TAX EXPENDITUR NEL MIRINO. E’ il caso della revisione degli sconti fiscali (282 voci riconducibili a sconti fiscali per 161,3 miliardi nel 2015, già indicata nel Def e regolata con un decreto attuativo della delega fiscale, che diventerà annuale. Indiscrezioni di stampa parlano di un possibile intervento sul 2016 da 1-1,3 miliardi. Fonti di maggioranza spiegano che si potrebbe anche arrivare a 2 miliardi, ma che il tema è “molto delicato” anche perché ridurre sconti fiscali, viene spiegato, di fatto si traduce in un “aumento delle tasse” per le categorie interessate. Si potrebbe comunque partire da quegli sconti che appaiono “sussidi” mascherati, come ha suggerito l’Ufficio parlamentare di bilancio.

Il faro potrebbe accendersi su trasporti e agricoltura, i settori più ‘premiati’ dagli sconti (rispettivamente 3,5 e 1,7 miliardi). In passato si era affacciata anche l’idea di una revisione più profonda, legando ad esempio al reddito alcune agevolazioni, come quelle per le spese sanitarie. Al setaccio anche gli incentivi alle imprese che, secondo il Def, insieme alle agevolazioni fiscali dovrebbero riportare in casa circa due miliardi e mezzo. Marco Rogari sul Sole 24 Ore illustra composizione e caratteristiche (e strategie di soppressione delle voci considerate semplici sussidi) dell’intero ammontare delle tax expenditures.

Nel caso del parametro dei 161,3 miliardi, l’Upb (Ufficio parlamentare di bilancio) sottolinea che una fetta pari all’80% dell’ammontare finanziario complessivo è riconducibile a un grande blocco di agevolazioni fiscale che comprende misure generali senza alcuna specifica destinazione settoriale. Il restante 20% degli sconti fiscali ha invece una funzione di sostegno di specifici settori (valgono 32,1 miliardi).
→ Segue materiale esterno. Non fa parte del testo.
(** Scripts of another service write neither of the endpoint's keys; nobody
    unregisters the endpoint. *)
Definition spares (c : ScriptCall) : Prop :=
  match c with
  | Lock _ _ _ | Renew _ _ _ | Unlock _ _ => True
  | Register s _ ttl => s = service /\ 0 < ttl \/ ~ writes c K /\ ~ writes c nk
  | Unregister s e' => s = service /\ e' <> e \/ ~ writes c K /\ ~ writes c nk
  | Discover s => s = service \/ ~ writes c K /\ ~ writes c nk
  end.

Definition own_beat (c : ScriptCall) : option Z :=
  match c with
  | Register s e' ttl => if decide (s = service /\ e' = e) then Some ttl else None
  | _ => None
  end.

(** Alive until [until], and if it is alive, a member. *)
Definition registered (until : Z) (r : R) (now : Z) : Prop :=
  (exists g, set_is K g r now /\ (now < until -> e ∈ g)) /\
  look r now nk = if until <=? now then None else Some (VStr e, Some until).

Definition renewed (now : Z) (c : ScriptCall) (until : Z) : Z :=
  match own_beat c with Some ttl => now + ttl * 1000 | None => until end.

Lemma registered_later until r now now' : now <= now' -> registered until r now -> registered until r now'.
Proof.
  intros Ht [(g & Hg & He) Hn]. split.
  - exists g. split; [by eapply set_is_later|]. intros ?. apply He. lia.
  - rewrite (look_later r now now') by done. rewrite Hn. unfold unexpired.
    destruct (Z.leb_spec until now); [|done]. by rewrite (proj2 (Z.leb_le _ _)) by lia.
Qed.

(** A script that writes neither key. *)
Lemma registered_frame until c r now : ~ writes c K -> ~ writes c nk ->
  registered until r now -> registered until (run_script now c r).2 now.
Proof. intros H1 H2 [Hs Hn]. unfold registered, set_is. by rewrite !run_script_frames. Qed.

(** Anyone's registration of the service puts its endpoint in the set. *)
Lemma register_spec e' ttl g r now : 0 < ttl -> set_is K g r now ->
  set_is K ({[e']} ∪ g) (run_script now (Register service e' ttl) r).2 now /\
  look (run_script now (Register service e' ttl) r).2 now (node_key service e') = Some (VStr e', Some (now + ttl * 1000)).
Proof.
  intros Ht Hg. unfold run_script. cbn [script_of]. unfold register_script, sbind.
  destruct (scall_spec now (SETEX (node_key service e') e' ttl) r (RStatus "OK") (Some (VStr e', Some (now + ttl * 1000))))
    as (r1 & H1 & H2); [done..|]. rewrite H1.
  assert (Hg1 : set_is K g r1 now).
  { unfold set_is. rewrite <- Hg. pose proof (frames_scall (SETEX (node_key service e') e' ttl) K) as Hf.
    specialize (Hf (not_eq_sym (node_key_not_set e')) now r). by rewrite H1 in Hf. }
  destruct (sadd_spec K e' g r1 now Hg1) as (rep & r2 & H3 & H4). rewrite H3. cbn [snd sret]. split; [done|].
  pose proof (frames_scall (SADD K e') (node_key service e') (node_key_not_set e') now r1) as Hf. rewrite H3 in Hf.
  cbn [snd] in Hf. rewrite Hf. cbn [cmd_key] in H2. rewrite H2. unfold unexpired.
  by rewrite (proj2 (Z.leb_gt _ _)) by lia.
Qed.

Lemma registered_register e' ttl until r now : 0 < ttl -> registered until r now ->
  registered (renewed now (Register service e' ttl) until) (run_script now (Register service e' ttl) r).2 now.
Proof.
  intros Ht [(g & Hg & He) Hn]. destruct (register_spec e' ttl g r now Ht Hg) as [Hg' Hn'].
  unfold renewed, own_beat. case_decide as Hd.
  - destruct Hd as [_ ->]. split; [exists ({[e]} ∪ g); split; [done|set_solver]|].
    rewrite Hn'. by rewrite (proj2 (Z.leb_gt _ _)) by lia.
  - split; [exists ({[e']} ∪ g); split; [done|set_solver]|]. rewrite run_script_frames; [done|].
    cbn [writes]. intros [H|H]; [by apply (node_key_not_set e) in H|]. apply node_key_inj in H as <-. by apply Hd.
Qed.

Lemma registered_unregister e' until r now : e' <> e -> registered until r now ->
  registered until (run_script now (Unregister service e') r).2 now.
Proof.
  intros Hne [(g & Hg & He) Hn]. split.
  - exists (g ∖ {[e']}). split; [|set_solver]. unfold run_script. cbn [script_of]. unfold unregister_script, sbind.
    destruct (srem_set_spec K e' g r now Hg) as (rep & r1 & H1 & H2). rewrite H1.
    pose proof (frames_scall (DEL (node_key service e')) K (not_eq_sym (node_key_not_set e')) now r1) as Hf.
    unfold set_is. destruct (scall (DEL (node_key service e')) now r1) as [[] r2]; cbn [snd] in *; by rewrite Hf.
  - rewrite run_script_frames; [done|]. cbn [writes]. intros [H|H]; [by apply (node_key_not_set e) in H|].
    by apply node_key_inj in H.
Qed.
E su questo versante gli sconti che comportano maggiori perdite di gettito sono concentrati in particolare in cinque settori: edilizia e mercati immobiliari (12,9 miliardi di mancato gettito), mercati finanziari e assicurativi (7 miliardi), trasporti (3,5 miliardi per il complesso di quelli aerei, autotrasporto, marittimi e ferroviari), sanità (3,1 miliardi) e agricoltura (1,7 miliardi).

L’Ufficio parlamentare di bilancio fa anche notare che per interventi immediati la barra potrebbe essere indirizzata su voci settoriali «di impatto contenuto» che emergono soprattutto dalle aree delle accise sui prodotti energetici e dell’Irap partendo da cosiddetti «sussidi impliciti». (Marco Rogari, Il Sole 24 Ore).